Katrine Christensen Dumas lived for more than a decade in France and Thailand before her French husband got a new job in Copenhagen and drew her back to her native city. Katrine works as program coordinator with UNESCO in Paris, which explains why she is still to be seen half of the week in the French capital. Moving back to Copenhagen has been hard, fun and challenging, because the city she came back to was not all the city she left.
You moved back to Copenhagen after more than ten years abroad. Has the city changed?

Istedgade Photo: Lilla Blaa Bloggen
When I left Copenhagen, Vesterbro, in 1996 this part of the city was still known as the most dirty, worn and modest corner of Copenhagen where nobody wanted to live. When I returned in 2007, Vesterbro had turned into a trendy and very attractive place to live for all kind of people; families with small children, students, artists etc. Vesterbro has gone through a considerable urban renewal and a vast number of new cafés, restaurants and small shops have popped up in the old shops, earlier left closed and decayed for years. Now you can get a coffee latte or a chai latte (for which you can choose between cow milk or soya milk) on each corner, inside or outside under a woollen blanket and a heating lamp if it should be cold, or as a take away. A variety of restaurants have turned up and especially in the area around the old main shopping street Istedgade you find a nice mixture of Asian restaurants, including sushi restaurants, vegetarian restaurants, modern Danish cafés, bagel shops, an Argentine wine bar among a few remaining old Danish pubs, the traditional Turkish kebab and greengrocers. The quarter has become extremely lively.
Where do you go on a sunny day in Copenhagen?

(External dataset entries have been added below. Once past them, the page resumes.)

(* ===== verification/Xchain.v ===== *)
(** * The taker's gates in a cross-chain swap

    [lwk_wollet/src/btc/xchain.rs] with the fee conversion of
    [lwk_wollet/src/seqdex_swap.rs]: the keys of the HTLC legs, the reveal gate, the
    claim deadline and the fee of the claim. *)

From stdpp Require Import pretty.
From S2P Require Import Prelude Order Encode Script Timelocks Confidential Transaction Sighash ScriptEval Htlc BtcHtlc BtcCore.

Inductive xchain_error := NotFeeAccepted.

(** ** Keys *)

Inductive PathMode := Canonical | LegacyRelative.

Definition seq_claim_path (m : PathMode) : string :=
  match m with
  | Canonical => "m/84h/1h/0h/3/0"
  | LegacyRelative => "m/3/0"
  end.
Definition btc_refund_path (m : PathMode) : string := "m/84h/1h/0h/2/0".
Definition btc_claim_path (m : PathMode) : string := "m/84h/1h/0h/4/0".

(** ** The reveal gate and the deadline *)

Record AnchorEvidence := mkEvidence
  { seq_anchor_height : Z;
    btc_leg_height : Z;
    btc_tip : Z;
    anchor_status : string;
    depth : Z;
    gate_ok : bool }.

Definition evaluate_gate (anchor : Z) (status : string) (tip leg min_depth : Z) : AnchorEvidence :=
  let depth := if 0 <=? anchor then wrap_i64 (wrap_i64 (tip - anchor) + 1) else -1 in
  let ok := (0 <=? anchor) && (leg <=? anchor) && String.eqb status "ok" && (min_depth <=? depth) in
  mkEvidence anchor leg tip status depth ok.

Definition deadline_ok (seq_tip seq_locktime margin : Z) : bool :=
  (0 <=? seq_tip) && (wrap_i64 (seq_tip + margin) <? seq_locktime).

(** ** The claim fee *)

Definition SCALE : Z := 100000000.

(** [((value * SCALE + rate - 1) / rate) as u64], in [u128]. *)
Definition convert_value_to_amount (value rate : Z) : Z :=
  if rate =? 0 then value else wrap_u64 ((value * SCALE + rate - 1) / rate).

Definition dust_threshold (rate : Z) : Z := convert_value_to_amount 294 rate.

Definition claim_tx_vsize : Z := 400.

Definition seq_claim_fee_atoms (rate seq_feerate_native : Z) : result Z xchain_error :=
  if rate =? 0 then Err NotFeeAccepted
  else
    let native_value := saturating_mul u64_max seq_feerate_native claim_tx_vsize in
    Ok (convert_value_to_amount native_value rate).

(** The HTLC keys are kept apart: on both networks the SEQ-claim, BTC-refund
    and BTC-claim paths are pairwise different, whatever the mode, and none is the
    path of an address of the wallet, external or change, at any index. *)
Lemma htlc_paths_separate (m m' : PathMode) (internal : bool) (i : Z) :
  seq_claim_path m <> btc_refund_path m' /\ seq_claim_path m <> btc_claim_path m' /\
  btc_refund_path m <> btc_claim_path m' /\
  forall params p, params = chain_testnet \/ params = chain_mainnet ->
    p = seq_claim_path m \/ p = btc_refund_path m \/ p = btc_claim_path m ->
    derive_path params internal i <> p.
Proof.
  split_and!; [by destruct m|by destruct m|done|].
  intros params p [->| ->] [->|[->| ->]]; destruct m, internal; done.
Qed.

(** ** Claims *)

(** The reveal gate.  It opens exactly when the chain reports its anchors as
    healthy, the leg is anchored at or above the BTC funding and the anchor is
    [min_depth] deep; with a positive depth the BTC funding is then itself buried
    that deep, and the gate stays open as the Bitcoin tip grows. *)
Theorem reveal_gate_sound (anchor tip leg min_depth : Z) (status : string) :
  -4611686018427387904 <= anchor < 4611686018427387904 ->
  0 <= tip < 4611686018427387904 ->
  (gate_ok (evaluate_gate anchor status tip leg min_depth) = true <->
   status = "ok"%string /\ 0 <= anchor /\ leg <= anchor /\ anchor + min_depth <= tip + 1) /\
  (gate_ok (evaluate_gate anchor status tip leg min_depth) = true ->
   (1 <= min_depth -> leg <= anchor <= tip /\ min_depth <= tip - leg + 1) /\
   forall tip', tip <= tip' < 4611686018427387904 ->
     gate_ok (evaluate_gate anchor status tip' leg min_depth) = true).
Proof.
  intros Ha Ht.
  assert (Hgate : forall t, 0 <= t < 4611686018427387904 ->
    gate_ok (evaluate_gate anchor status t leg min_depth) = true <->
    status = "ok"%string /\ 0 <= anchor /\ leg <= anchor /\ anchor + min_depth <= t + 1).
  { intros t Hb. unfold evaluate_gate. cbn [gate_ok].
    rewrite !andb_true_iff, String.eqb_eq, !Z.leb_le.
    destruct (Z.leb_spec 0 anchor); [|naive_solver lia].
    rewrite (wrap_i64_small (t - anchor)), wrap_i64_small by lia. naive_solver lia. }
  rewrite (Hgate tip Ht). split; [done|]. intros (Hs & H0 & Hl & Hd). split; [intros; lia|].
  intros tip' Ht'. apply Hgate; [lia|]. split_and!; [done|lia..].
Qed.

(** The claim deadline.  When it holds and the lock is a block height, the
    refund of the SEQ leg, whose lock time the script forces to [seq_locktime], is
    not final at any height up to [margin] blocks past the tip. *)
Theorem deadline_protects_claim (seq_tip seq_locktime margin : Z) (h t : Z) :
  is_u32 seq_locktime -> is_block_height seq_locktime = true ->
  0 <= seq_tip < 4611686018427387904 -> -4611686018427387904 <= margin < 4611686018427387904 ->
  deadline_ok seq_tip seq_locktime margin = true -> h <= seq_tip + margin ->
  LockTime_is_satisfied_by (LockTime_from_consensus seq_locktime) (mkHeight h) (mkTime t) = false.
Proof.
  intros Hn Hb Ht Hm Hd Hh. unfold deadline_ok in Hd.
  apply andb_true_iff in Hd as [_ Hd]. rewrite wrap_i64_small in Hd by lia. apply Z.ltb_lt in Hd.
  unfold LockTime_from_consensus. rewrite Hb. cbn [LockTime_is_satisfied_by height_u32]. apply Z.leb_gt. lia.
Qed.

(** The deadline check does not look at the unit of the lock: a lock time in
    the past given as a UNIX time passes it at any tip, while the refund is already
    final. *)
Theorem deadline_accepts_expired_time :
  exists seq_locktime now, is_u32 seq_locktime /\ seq_locktime <= now /\
    forall seq_tip, 0 <= seq_tip <= 10000000 ->
      deadline_ok seq_tip seq_locktime 144 = true /\
      LockTime_is_satisfied_by (LockTime_from_consensus seq_locktime) (mkHeight seq_tip) (mkTime now) = true.
Proof.
  exists 1600000000, 1750000000. split; [lia|]. split; [lia|]. intros tip Ht.
  split; [|reflexivity]. unfold deadline_ok. rewrite wrap_i64_small, andb_true_iff, Z.leb_le, Z.ltb_lt by lia. lia.
Qed.

(** The claim fee.  It is refused exactly for an asset the producers do not
    accept; otherwise it is the least number of atoms worth the native fee at the
    asset's rate, as long as that fits in 64 bits, and when it does not fit it wraps
    to a fee that is too small. *)
Theorem claim_fee_least (rate feerate : Z) :
  is_u64 rate -> 0 <= feerate <= u64_max / claim_tx_vsize ->
  (seq_claim_fee_atoms rate feerate = Err NotFeeAccepted <-> rate = 0) /\
  forall fee, seq_claim_fee_atoms rate feerate = Ok fee ->
    let value := feerate * claim_tx_vsize in
    (value * SCALE <= u64_max * rate ->
     value * SCALE <= fee * rate /\ forall f, value * SCALE <= f * rate -> fee <= f) /\
    (u64_max * rate < value * SCALE -> fee * rate < value * SCALE).
Proof.
  intros Hr Hf. unfold seq_claim_fee_atoms, convert_value_to_amount, claim_tx_vsize in *.
  destruct (Z.eqb_spec rate 0) as [->|Hr0]; [split; [done|]; intros fee [=]|].
  split; [done|]. intros fee [= <-]. cbv zeta.
  assert (Hs : saturating_mul u64_max feerate 400 = feerate * 400).
  { unfold saturating_mul, u64_max in *.
    pose proof (Z.mul_div_le 18446744073709551615 400). lia. }
  rewrite Hs. set (v := feerate * 400) in *. set (n := (v * SCALE + rate - 1) / rate).
  assert (Hn : rate * n <= v * SCALE + rate - 1 < rate * n + rate).
  { unfold n. pose proof (Z.div_mod (v * SCALE + rate - 1) rate).
    pose proof (Z.mod_pos_bound (v * SCALE + rate - 1) rate). lia. }
  assert (Hv : 0 <= v * SCALE) by (unfold v, SCALE; lia).
  split.
  - intros Hfit. assert (Hn64 : is_u64 n) by (unfold u64_max in *; nia).
    rewrite wrap_u64_small by done. split; [nia|]. intros f Hfv. nia.
  - intros Hbig. unfold wrap_u64, u64_max in *.
    pose proof (Z.mod_pos_bound n 18446744073709551616). nia.
Qed.

Lemma reveal_gate_sound_witness :
  gate_ok (evaluate_gate 198 "ok" 500 100 3) = true.
Proof.
  destruct (reveal_gate_sound 198 200 100 3 "ok" ltac:(lia) ltac:(lia)) as [_ Hg].
  apply (proj2 (Hg eq_refl)). lia.
Defined.

Lemma deadline_protects_claim_witness :
  LockTime_is_satisfied_by (LockTime_from_consensus 200) (mkHeight 110) (mkTime 0) = false.
Proof.
  apply (deadline_protects_claim 100 200 10 110 0); [lia|reflexivity|lia|lia|reflexivity|lia].
Defined.

Lemma claim_fee_least_witness :
  exists fee, seq_claim_fee_atoms 4377615194112 1 = Ok fee /\ 400 * SCALE <= fee * 4377615194112.
Proof.
  destruct (claim_fee_least 4377615194112 1 ltac:(lia) ltac:(vm_compute; split; intros Hc; discriminate Hc)) as [_ Hfee].
  exists 1. split; [reflexivity|]. apply (proj1 (Hfee 1 eq_refl)). vm_compute. intros Hc; discriminate Hc.
Defined.

(** Where the fee wraps: [2^64 / 1e8] native atoms at rate 1. *)
Example claim_fee_wraps : seq_claim_fee_atoms 1 461168602 = Ok 6290448384.
Proof. vm_compute. reflexivity. Qed.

Frederiksberg Have Photo: Malouette
On my bike with husband and kids, probably to the park Frederiksberg Have watching the elephants taking a bath in the new Norman Foster designed elephant house (in the zoo), or around Christianshavn and Islands Brygge with plenty of opportunities to enjoy an ice cream while watching the boats passing by or even taking a dive in the outside swimming pools, placed in the cleaned seawater of the canals.

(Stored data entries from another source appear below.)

Lemma adaptor_sign_ok d msg t_point presig :
  adaptor_sign d msg t_point = Ok presig ->
  exists r s, presig = ext_ser r ++ ext_ser s /\ presig_ok (x_only_public_key (from_secret_key d)).1 msg t_point r s.
Proof.
  unfold adaptor_sign. pose proof (normalized_key d) as Hd. destruct (x_only_public_key (from_secret_key d)) as [xonly parity].
  cbn [fst snd] in *. set (d' := if bool_decide (parity = ParityOdd) then _ else d) in *. set (p := public_key xonly ParityEven) in *.
  intros (k & _ & Hr)%rbind_ok. apply rbind_ok in Hr as (r & Er%ok_or_ok%combine_some & Hr).
  destruct (challenge_ok r (ext_ser xonly) msg) as (e & Ee & He). rewrite Ee in Hr. cbn [rbind] in Hr.
  apply rbind_ok in Hr as (ed & Eed%ok_or_ok%mul_some & Hr). rewrite He, Hd in Eed.
  apply rbind_ok in Hr as (s & Es%ok_or_ok%signed_scalar & [= <-]). rewrite dlog_pub in Er. exists r, s. split; [done|]. split.
  - rewrite Es, Er, Eed. fold p. apply reflexive_eq. lia.
  - intros ->. apply (kv_nonzero k). transitivity (dlog t_point - dlog t_point); [|apply reflexive_eq; lia].
    rewrite Er at 1. apply reflexive_eq. lia.
  - intros Hz. apply (kv_nonzero ed). rewrite Eed. fold p in Hz. by rewrite Z.mul_comm.
Qed.

(** ** Completion and extraction *)

(** BIP 340 verification: [sig] is the x coordinate of a point [r] with even y, and a scalar [s]
    with [s G = r + e P]. *)
Definition bip340_valid (p_xonly : XOnlyPublicKey) (msg sig : bytes) : Prop :=
  length sig = SIG_LEN /\ be_val (drop 32 sig) < curve_order /\
  exists r, has_even_y r = true /\ take 32 sig = ext_ser (x_only_public_key r).1 /\
    cong (be_val (drop 32 sig)) (dlog r + chal r (ext_ser p_xonly) msg * dlog (public_key p_xonly ParityEven)).

Lemma sig_split (x : XOnlyPublicKey) (s : SecretKey) :
  take 32 (ext_ser x ++ ext_ser s) = ext_ser x /\ drop 32 (ext_ser x ++ ext_ser s) = ext_ser s.
Proof.
  by rewrite take_app_length', drop_app_length' by (symmetry; apply xonly_length).
Qed.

Amager Strandpark Photo: Stig Nygaard
Not to forget Amager Strandpark if you dream of a white sandy beach only a 15 minutes bikeride from the centre. The newly renovated area around the canals going from behind Fisketorvet, the only shopping mall at Vesterbro, to Christianshavn along the water is a nice trip where you will meet no cars but a mixture of modern glassy office blocks and old city houses in different colours.
What’s your favourite local place that you wouldn’t necessarily recommend to visitors?

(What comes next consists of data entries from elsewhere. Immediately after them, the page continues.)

Lemma get_proof_climbs leaves start size t i :
  tree_for leaves start size t -> (start + size <= length leaves)%nat -> (i < size)%nat ->
  exists proof x, get_proof leaves t i = Some proof /\ leaves !! (start + i)%nat = Some x /\
    climb size i x (rev proof) = Some (merkle_root (take size (drop start leaves))).
Proof.
  intros Ht. revert i. induction Ht as [s x Hx|s n l r Hn Hl IHl Hr IHr]; intros i Hlen Hi; cbn [get_proof].
  - assert (i = 0%nat) as -> by lia. exists [], x. rewrite Nat.add_0_r. split_and!; [done|done|]. cbn.
    rewrite (drop_S _ _ _ Hx). cbn. by rewrite take_0.
  - pose proof (split_size_lt n Hn) as Hs. rewrite (left_height _ _ _ _ Hl).
    assert (Hroot : merkle_root (take n (drop s leaves)) =
      node_hash (merkle_root (take (split_size n) (drop s leaves))) (merkle_root (take (n - split_size n) (drop (s + split_size n) leaves)))).
    { assert (Hln : length (take n (drop s leaves)) = n) by (rewrite length_take, length_drop; lia).
      rewrite merkle_root_node, Hln by lia. by destruct (take_drop_split leaves s n (split_size n) ltac:(lia) Hlen) as [-> ->]. }
    destruct (Nat.ltb_spec i (split_size n)).
    + destruct (IHl i) as (proof & x & -> & Hx & Hc); [lia..|]. rewrite (tree_for_value _ _ _ _ Hr) by lia. cbn [mbind option_bind].
      eexists _, x. split_and!; [done|done|]. rewrite rev_app_distr. cbn [rev app climb].
      rewrite (proj2 (Nat.leb_gt n 1)), (proj2 (Nat.ltb_lt i (split_size n))), Hc, Hroot by lia. done.
    + destruct (IHr (i - split_size n)%nat) as (proof & x & -> & Hx & Hc); [lia..|]. rewrite (tree_for_value _ _ _ _ Hl) by lia. cbn [mbind option_bind].
      replace (s + split_size n + (i - split_size n))%nat with (s + i)%nat in Hx by lia.
      eexists _, x. split_and!; [done|done|]. rewrite rev_app_distr. cbn [rev app climb].
      rewrite (proj2 (Nat.leb_gt n 1)), (proj2 (Nat.ltb_ge i (split_size n))), Hc, Hroot by lia. done.
Qed.

Definition collision : Prop := exists a b, a <> b /\ sha256 a = sha256 b.

Lemma climb_length n i x l v : length x = 32%nat -> climb n i x l = Some v -> length v = 32%nat.
Proof.
  intros Hx. destruct l as [|s l]; cbn [climb]; [destruct (n =? 1)%nat; [by intros [= <-]|done]|].
  destruct (n <=? 1)%nat; [done|].
  destruct (i <? _)%nat; intros (u & _ & ->)%fmap_Some; apply sha256_length.
Qed.
Lemma merkle_root_length l : Forall (fun x => length x = 32%nat) l -> l <> [] -> length (merkle_root l) = 32%nat.
Proof.
  intros Hl Hn. destruct (decide (1 < length l)%nat) as [H1|H1]; [rewrite merkle_root_node by done; apply sha256_length|].
  destruct l as [|x [|y l]]; [done| |cbn in H1; lia]. by apply Forall_inv in Hl.
Qed.
Lemma node_hash_inj l r l' r' : length l = length l' -> node_hash l r = node_hash l' r' -> (l = l' /\ r = r') \/ collision.
Proof.
  intros Hl Hh. destruct (decide (Byte.x01 :: l ++ r = Byte.x01 :: l' ++ r')) as [E|E]; [|right; by eexists _, _].
  left. injection E as E. by apply app_inj_1.
Qed.

Lemma climb_binding siblings leaves i x :
  Forall (fun y => length y = 32%nat) leaves -> length x = 32%nat -> Forall (fun y => length y = 32%nat) siblings ->
  (i < length leaves)%nat -> climb (length leaves) i x siblings = Some (merkle_root leaves) ->
  leaves !! i = Some x \/ collision.
Proof.
  revert leaves i. induction siblings as [|s siblings IH]; intros leaves i Hl Hx Hs Hi; cbn [climb].
  { destruct (Nat.eqb_spec (length leaves) 1) as [H1|]; [|done]. destruct leaves as [|y [|z leaves]]; try done.
    rewrite merkle_root_one. intros [= ->]. assert (i = 0%nat) as -> by (cbn in Hi; lia). by left. }
  destruct (Nat.leb_spec (length leaves) 1) as [|H1]; [done|]. rewrite merkle_root_node by done.
  pose proof (split_size_lt _ H1) as Hk. set (k := split_size (length leaves)) in *.
  apply Forall_cons in Hs as [Hs Hss].
  assert (Hlt : length (take k leaves) = k) by (rewrite length_take; lia).
  assert (Hld : length (drop k leaves) = (length leaves - k)%nat) by (rewrite length_drop; lia).
  assert (Hrt : length (merkle_root (take k leaves)) = 32%nat).
  { apply merkle_root_length; [by apply Forall_take|]. intros E. rewrite E in Hlt. cbn in Hlt. lia. }
  destruct (Nat.ltb_spec i k) as [Hik|Hik]; intros (v & Hc & Hv)%fmap_Some.
  - pose proof (climb_length _ _ _ _ _ Hx Hc) as Hvl. apply node_hash_inj in Hv as [[<- _]|]; [|by right|by rewrite Hrt].
    rewrite <-Hlt in Hc at 1. apply IH in Hc as [Hc|]; [|by right|by apply Forall_take|done|done|lia].
    left. rewrite <-Hc. symmetry. apply lookup_take_lt. lia.
  - apply node_hash_inj in Hv as [[_ <-]|]; [|by right|by rewrite Hrt].
    rewrite <-Hld in Hc at 1. apply IH in Hc as [Hc|]; [|by right|by apply Forall_drop|done|done|lia].
    left. rewrite lookup_drop in Hc. by replace (k + (i - k))%nat with i in Hc by lia.
Qed.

A local cafe called Pegasus where you can find a variety of international beers (draft and on bottle) and a comprehensive wine carte which you can enjoy in very cosy surroundings inside or outside (during the summertime). The service is very pleasant and you can make sure that the owner will remember exactly what kind of beer you prefer in the case you should turn up twice. As accompaniment they have, among others, a tapas carte, from which you can select between 11 different delicious titbits further to your hunger. All exquisite selected from Italian, Spanish and French producers and served with hot homemade bread.
Where do go shopping if you need a new dress, and you do not want to meet another woman in the same?

Værnedamsvej
Sommerlund is perfect if you need a nice dress and Rude have nice clothes as well. Gurlie Hurly has nice earrings and a cute present for the hostess, and at Hornecker, you can be sure to find the most trendy shoes (all shops are on Istedgade). In the area around Værnedamsvej and Gammel Kongevej you can also find a wide range of clothes shops for every taste.
What is the best meal you ever had in Copenhagen?

Prams in line outside Café Zakabona Photo: Lunddal
At Istedgade you have several nice cafes where you can get delicious food. I prefer Café Zakabona, if it is for brunch or lunch as you can get a variety of nice salads especially I like their French salad with fresh goat cheese, semi-dried tomatoes and tasty olives.
After several years in Paris and Bangkok, where you can find food from all over the world, with the real taste of India, Thailand or whatever, Copenhagen remains a little town. However my two favourite diner restaurants are a thai restaurant PornSak and an Indian restaurant, Deep, both have brought some of the outside world to Denmark. The latter doesn’t look of much from outside but has very delicious and tasty food.
If you were ever to leave the city again, what place would you miss the most?

Skydebaneparken
Absolutely Istedgade which is like a little village in the city, with the lively atmosphere and multi-national shops, top class sushi from Sticks’n sushi (don’t forget to make a reservation), Argentine quality wine from the bar Malbeck, the second-hand shops and fleamarket (during the summer) and the great coffee or hot chocolate with chilli from the tiny Riccos Kaffebar, which you can bring to the park Skydebaneparken and enjoy while watching life goes by.
And Værnedamsvej is only a few minutes away where you can breathe in the atmosphere of a real commercial street with a touch of Paris.